Thursday 13 February 2014

The Body of an American, Gate Theatre

Photo credited to Simon Dutson.
The Body of an American is a play about a photograph. We get to see the photograph multiple times throughout the opening of the play. We see it in pixels, distorted up and close. We see the version they printed and the version they didn't. We see it from the view of the photographer who took it, from the view of various bystanders and from the family of the body. The only person whose view we don't get is the view from the body itself.

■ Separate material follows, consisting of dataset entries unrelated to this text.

(* ===== verification/Journey.v ===== *)
(** * Journeys: the state of one iterative lookup

    Models [journey.go].  A journey keeps up to [K] candidate routes with their
    distances to the destination in two parallel arrays, the hashes of the
    nodes it has met, the values it has passed on, and counters for the
    iterations left, the requests in flight and the values still expected.
    Every method holds the mutex from its first to its last statement and calls
    no other locking method, so each is one atomic step; [hasher] is a fixed
    function of the bytes written, an argument of the model.

    Routes point to nodes that the routing table may update at any time; a
    [relatency] step models that interference. *)
From stdpp Require Import base list numbers sets gmap sorting.
From Stdlib Require Import Lia.
From S2P Require Import Prelude Keyspace Bucket.
Local Open Scope Z_scope.

Module Journey.

Record journey := mkJourney {
  source : bytes;
  destination : bytes;
  visited : gset Z;
  values : gset Z;
  outstanding : gmap Z Z;
  nodes : list (option node);
  distances : list Z;
  routes : nat;
  remaining : Z;
  inflight : Z;
  completed : bool;
}.

Definition set_visited v j := mkJourney (source j) (destination j) v (values j)
  (outstanding j) (nodes j) (distances j) (routes j) (remaining j) (inflight j) (completed j).
Definition set_values v j := mkJourney (source j) (destination j) (visited j) v
  (outstanding j) (nodes j) (distances j) (routes j) (remaining j) (inflight j) (completed j).
Definition set_outstanding o j := mkJourney (source j) (destination j) (visited j) (values j)
  o (nodes j) (distances j) (routes j) (remaining j) (inflight j) (completed j).
Definition set_routes ns ds r j := mkJourney (source j) (destination j) (visited j) (values j)
  (outstanding j) ns ds r (remaining j) (inflight j) (completed j).
Definition set_counters r i j := mkJourney (source j) (destination j) (visited j) (values j)
  (outstanding j) (nodes j) (distances j) (routes j) r i (completed j).
Definition set_completed c j := mkJourney (source j) (destination j) (visited j) (values j)
  (outstanding j) (nodes j) (distances j) (routes j) (remaining j) (inflight j) c.

Definition newJourney (source destination : bytes) (iterations : Z) : journey :=
  mkJourney source destination ∅ ∅ ∅ (replicate K None) (replicate K 0) 0 iterations 0 false.

Section model.
(** [j.hasher]: Reset, Write(b), Sum64(). *)
Variable hash : bytes → Z.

The Body of an American is not the body's story. It is the true story of Paul Watson, a Canadian photojournalist who won a Pulitzer prize for his photograph of a fallen helicopter pilot in Mogadishu. It's a story told by Dan O' Brien, an American playwright, who also appears on stage, played by Damien Malony. The story follows Dan's attempts at meeting Paul, their shared emails and confessions and finally the conversations from their days spent together in a room in the middle of the Arctic tundra.  The two actors inhabit a great range of characters in order to tell the story, placing themselves in the bodies of various people, seeing the world through their eyes. Part of the job for an actor or a playwright but the opposite job of a photojournalist who normally seeks to distance himself from the lives of his subjects. Yet with his career in the midst of the action behind him, Watson finds his subjects coming back to haunt him and struggles to relief himself of the guilt he has accrued. Dan is in awe of his subject and perhaps his desire to place himself on stage alongside him is an attempt to resolve his feelings of worth. By the end of the play we know a lot more about Dan and Paul, though still very little about Staff Sgt. William David Cleveland.